Highlights & Insights¶
- First dose prediction model with interactive sliders: The paper introduces the conditional control paradigm of generative AI into radiotherapy planning, enabling real-time adjustment of user preferences — a concept transferable to other medical imaging tasks requiring personalized outputs.
- Elegant two-stage training strategy: Large-scale (31K) but lower-quality data are used to pretrain the decoder, followed by conditional fine-tuning on small-scale high-quality data, addressing training instability under medical data scarcity.
- End-to-end clinical validation: The work goes beyond dose prediction by validating deliverable plan quality through Eclipse integration, which is relatively rare in academic research.
Limitations & Future Work¶
- Evaluation is limited to head-and-neck cancer; generalizability to other treatment sites (lung, abdomen, etc.) has not been verified.
- RapidPlan is trained with a small dataset using conventional methods, so the comparison with a deep learning model involves differing training paradigms and warrants further discussion of fairness.

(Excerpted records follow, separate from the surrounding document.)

(* ===== verification/EndpointCauses.v ===== *)
(** * Why a request is not granted

    Every answer of the four exchange endpoints that does not hand out a token has
    its cause in the request or in the execution that led to it, and its status says
    which kind of cause it is. *)
From S2P Require Import Prelude Text Prog Libs State Constants Concrete Replay Simulator ReplaySafety LedgerRefinement Keys LedgerCauses System.
From S2P Require Causes OidcCauses InternalCauses Service OidcExchange Workload BrowserHop1 Github Oidc Http.

Section endpoints.
Context `{jwt : Jwt, laws : !JwtLaws, serde : SerdeJson, chrono : Chrono, clock : !ChronoLaws, range : !ChronoRange}.
Context `{b64 : Base64, p256 : P256, rsa : Rsa, sha : Sha2, url : UrlLib}.
Context (reviewer : Workload.KubernetesTokenReviewer) (ledger : KubernetesLeaseReplayLedger).
#[local] Instance endpoint_reviewer : Workload.TokenReviewer := Workload.kubernetes_reviewer reviewer.
#[local] Instance endpoint_ledger : ReplayLedger := kubernetes_ledger ledger.
Context (c : Call).
Abbreviation bearer := (Http.bearer_assertion (call_request c)).
Abbreviation workloads := (Http.workload_service (call_internal c)).

(** 404: the exchange is not configured. *)
Definition not_offered : Prop :=
  match call_endpoint c with
  | OidcEndpoint => Http.oidc (call_state c) = None
  | BrowserEndpoint => Http.browser_hop1 (call_internal c) = None
  | _ => False
  end.
(** 400: a body where there should be none, or none that can be an attestation. *)
Definition bad_request : Prop :=
  match call_endpoint c with
  | GithubEndpoint => False
  | OidcEndpoint | WorkloadEndpoint => Http.body (call_request c) <> ""
  | BrowserEndpoint => Http.header_text (call_request c) "content-type" <> Some "application/jwt"
      \/ Http.valid_utf8 (Http.body (call_request c)) = false \/ Http.body (call_request c) = ""
  end.
(** 401: nothing to exchange, or what was presented is refused. *)
Definition presented_refused (t : trace_io) (assertion : string) : Prop :=
  match call_endpoint c with
  | GithubEndpoint => Causes.assertion_refused (Http.service (call_state c)) t assertion
  | OidcEndpoint => exists svc, Http.oidc (call_state c) = Some svc /\ OidcCauses.oidc_refused svc t assertion
  | WorkloadEndpoint => InternalCauses.workload_refused workloads reviewer t assertion
  | BrowserEndpoint => exists svc, Http.browser_hop1 (call_internal c) = Some svc
      /\ (InternalCauses.review_refused t assertion (Workload.input_audience workloads)
          \/ exists username, InternalCauses.review_vouched reviewer t assertion (Workload.input_audience workloads) username
               /\ InternalCauses.browser_refused svc t username (Http.body (call_request c)))
  end.
Definition refused (t : trace_io) : Prop :=
  bearer = None \/ exists assertion, bearer = Some assertion /\ presented_refused t assertion.
(** 503: something the exchange depends on failed. *)
Definition unserved (t : trace_io) : Prop :=
  match call_endpoint c with
  | GithubEndpoint => Causes.dependency_failed (Http.service (call_state c)) ledger t
  | OidcEndpoint => exists svc, Http.oidc (call_state c) = Some svc /\ OidcCauses.oidc_failed svc ledger t
  | WorkloadEndpoint => exists assertion, bearer = Some assertion
      /\ InternalCauses.workload_failed workloads reviewer ledger t assertion
  | BrowserEndpoint => exists svc, Http.browser_hop1 (call_internal c) = Some svc
      /\ (InternalCauses.review_failed reviewer t \/ InternalCauses.browser_failed svc ledger t)
  end.
Definition explained (resp : Http.Response) (t : trace_io) : Prop :=
  Http.status resp = 200%Z \/ (Http.status resp = 404%Z /\ not_offered) \/ (Http.status resp = 400%Z /\ bad_request)
  \/ (Http.status resp = 401%Z /\ refused t) \/ (Http.status resp = 503%Z /\ unserved t).

Lemma explained_granted resp t : Http.status resp = 200%Z -> explained resp t.
Proof. by left. Qed.
Lemma explained_absent t : not_offered -> explained (Http.status_response 404) t.
Proof. right. left. auto. Qed.
Lemma explained_bad t code : bad_request -> explained (Http.oauth_error 400 code) t.
Proof. do 2 right. left. auto. Qed.
Lemma explained_refused t code : refused t -> explained (Http.oauth_error 401 code) t.
Proof. do 3 right. left. auto. Qed.
Lemma explained_unserved t code : unserved t -> explained (Http.oauth_error 503 code) t.
Proof. do 4 right. auto. Qed.

Lemma github_endpoint_causes h : call_endpoint c = GithubEndpoint ->
  wpt (Http.exchange (call_state c) (call_request c)) h (explained).
Proof.
  intros He. unfold Http.exchange. destruct bearer as [assertion|] eqn:Hb; [|by apply explained_refused; left].
  eapply wp_call; [apply (Causes.exchange_causes _ ledger)|]. intros [token|[]] h1 _ Hr.
  - by apply explained_granted.
  - apply explained_refused. right. exists assertion. split; [done|]. unfold presented_refused. by rewrite He.
  - apply explained_unserved. unfold unserved. by rewrite He.
Qed.
Lemma oidc_endpoint_causes h : call_endpoint c = OidcEndpoint ->
  wpt (Http.generic_oidc_exchange (call_state c) (call_request c)) h explained.
Proof.
  intros He. unfold Http.generic_oidc_exchange. destruct (is_empty _) eqn:Hbody; cbn [negb].
  2:{ apply explained_bad. unfold bad_request. rewrite He. by apply is_empty_false. }
  destruct (Http.oidc (call_state c)) as [svc|] eqn:Hs; [|by apply explained_absent; unfold not_offered; rewrite He].
  destruct bearer as [assertion|] eqn:Hb; [|by apply explained_refused; left].
  eapply wp_call; [apply (OidcCauses.oidc_exchange_causes _ ledger)|]. intros [token|[]] h1 _ Hr.
  - by apply explained_granted.
  - apply explained_refused. right. exists assertion. split; [done|]. unfold presented_refused. rewrite He. by exists svc.
  - apply explained_unserved. unfold unserved. rewrite He. by exists svc.
Qed.
Lemma workload_endpoint_causes h : call_endpoint c = WorkloadEndpoint ->
  wpt (Http.workload_exchange (call_internal c) (call_request c)) h explained.
Proof.
  intros He. unfold Http.workload_exchange. destruct (is_empty _) eqn:Hbody; cbn [negb].
  2:{ apply explained_bad. unfold bad_request. rewrite He. by apply is_empty_false. }
  destruct bearer as [assertion|] eqn:Hb; [|by apply explained_refused; left].
  eapply wp_call; [apply (InternalCauses.workload_exchange_causes _ reviewer ledger)|]. intros [token|[]] h1 _ Hr.
  - by apply explained_granted.
  - apply explained_refused. right. exists assertion. split; [done|]. unfold presented_refused. by rewrite He.
  - apply explained_unserved. unfold unserved. rewrite He. by exists assertion.
Qed.
Lemma browser_endpoint_causes h : call_endpoint c = BrowserEndpoint ->
  wpt (Http.browser_hop1_exchange (call_internal c) (call_request c)) h explained.
Proof.
  intros He. unfold Http.browser_hop1_exchange.
  destruct (Http.browser_hop1 (call_internal c)) as [svc|] eqn:Hs; [|by apply explained_absent; unfold not_offered; rewrite He].
  case_bool_decide as Hct; [by apply explained_bad; unfold bad_request; rewrite He; left|].
  destruct bearer as [assertion|] eqn:Hb; [|by apply explained_refused; left].
  destruct (_ || _) eqn:Hbody.
  { apply explained_bad. unfold bad_request. rewrite He. right. apply orb_prop in Hbody as [Hu|Hu]; [left|right].
    - by apply negb_true_iff.
    - by destruct (Http.body (call_request c)). }
  eapply wp_call; [apply (InternalCauses.review_causes reviewer)|]. intros [w|[]] h1 _ Hr.
  2:{ apply explained_refused. right. exists assertion. split; [done|]. unfold presented_refused. rewrite He. exists svc. auto. }
  2:{ apply explained_unserved. unfold unserved. rewrite He. exists svc. auto. }
  eapply wp_call; [apply (InternalCauses.browser_exchange_causes _ ledger)|]. intros [token|[]] h2 Hp Hx.
  - by apply explained_granted.
  - apply explained_refused. right. exists assertion. split; [done|]. unfold presented_refused. rewrite He. exists svc.
    split; [done|]. right. exists (Workload.reviewed_username w). split; [by eapply InternalCauses.review_vouched_prefix|done].
  - apply explained_unserved. unfold unserved. rewrite He. exists svc. auto.
Qed.

(** C5: whatever an exchange endpoint answers is explained.  An answer that does not
    hand out a token says with its status which kind of cause the request or the
    execution before it shows: the exchange is not configured (404), the request
    has a body it should not have or none that can be an attestation (400), nothing
    was presented or what was presented is refused (401), or a dependency failed
    (503).  What is refused is malformed, under a key that is not in a usable and
    recent key set, not genuine, outside its claims' conditions, not mapped by the
    policy, or already spent; what fails is a key set, the token review, the ledger,
    the clock or the signing key.  A provider's discovery document that is not its
    own counts as a refusal, and the token of a task that lives too long for the
    ledger as a failure. *)
Theorem answers_explained t resp : runs (answer c) t resp -> explained resp t.
Proof.
  intros Hr. refine (wp_runs _ _ [] _ t resp _ Hr). unfold answer. destruct (call_endpoint c) eqn:He.
  - by apply github_endpoint_causes.
  - by apply oidc_endpoint_causes.
  - by apply workload_endpoint_causes.
  - by apply browser_endpoint_causes.
Qed.
End endpoints.

(** ** Answers of the system *)
#[local] Existing Instances system_jwt system_jwt_laws system_serde.
#[local] Instance answer_reviewer : Workload.TokenReviewer := Workload.kubernetes_reviewer Workload.sample_reviewer.
#[local] Instance answer_ledger : ReplayLedger := kubernetes_ledger sample_ledger.
(** A world in which the first call has been answered, and one whose credential of the
    Kubernetes API is gone. *)
Definition spent_world : World := (run handle (answer github_call) system_run.2).2.
Definition uncredentialed_world : World :=
  let w := system_run.2 in
  {| clock := clock w; files := delete "/token" (files w); leases := leases w; versions := versions w; next_version := next_version w;
     api_up := api_up w; timeouts := timeouts w; github_cache := github_cache w; github_refresh := github_refresh w;
     oidc_caches := oidc_caches w; oidc_refreshes := oidc_refreshes w; continue_cell := continue_cell w;
     readiness_cell := readiness_cell w; counts := counts w; logs := logs w; Simulator.jwks := Simulator.jwks w;
     streams := streams w; reviews := reviews w |}.
Definition sample_answers : list (Call * World) := [
  (github_call, system_run.2); (github_call, spent_world); (github_call, uncredentialed_world);
  (call OidcEndpoint (bearer "build" "unexpected"), system_run.2); (call OidcEndpoint (bearer "unknown" ""), system_run.2);
  (call WorkloadEndpoint (bearer "projected" ""), uncredentialed_world); (call WorkloadEndpoint (bearer "stranger" ""), system_run.2);
  (call BrowserEndpoint (bearer "gateway token" ""), system_run.2);
  (call BrowserEndpoint (bearer "projected" "attestation"), system_run.2)].
Definition sample_status (cw : Call * World) : Z := Http.status (run handle (answer cw.1) cw.2).1.
Lemma answers_explained_witness :
  sample_status <$> sample_answers = [200; 401; 503; 400; 401; 503; 503; 400; 401]%Z
  /\ Forall (fun cw => explained Workload.sample_reviewer sample_ledger cw.1 (run handle (answer cw.1) cw.2).1
                         (run_trace handle (answer cw.1) cw.2)) sample_answers.
Proof.
  split; [by vm_compute|]. apply Forall_forall. intros [c w] _.
  apply (answers_explained Workload.sample_reviewer sample_ledger c). by apply run_trace_runs.
Defined.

- User preferences currently span only two dimensions — HI and OAR weight — with no control over CI or finer-grained DVH objectives.
- GAN-based single-step generation may limit output diversity; diffusion models could potentially offer finer-grained conditional control.
Related Work & Insights¶
- vs. RapidPlan: RapidPlan relies on PCA and small-data conventional ML, predicting only DVH; FDP directly predicts 3D dose with voxel-level spatial awareness.
- vs. DoseDiff: Diffusion-model-based dose prediction achieves high accuracy but slow inference due to iterative sampling; FDP employs single-step GAN generation for real-time interaction.
- vs. OpenKBP series: Prior work focuses solely on prediction accuracy without considering user preference interaction or clinical TPS integration.
Rating¶
- Novelty: ⭐⭐⭐⭐ First interactive preference-driven dose prediction system, though individual technical components (VQ-VAE, AdaIN) are not novel contributions.
- Experimental Thoroughness: ⭐⭐⭐ Limited dataset scale, single treatment site, and insufficient comparison with other deep learning methods.
- Writing Quality: ⭐⭐⭐⭐ Well-structured, clinical motivation clearly articulated, and demo presentation is intuitive.
- Value: ⭐⭐⭐⭐ Strong clinical applicability; addresses genuine pain points in planner workflows.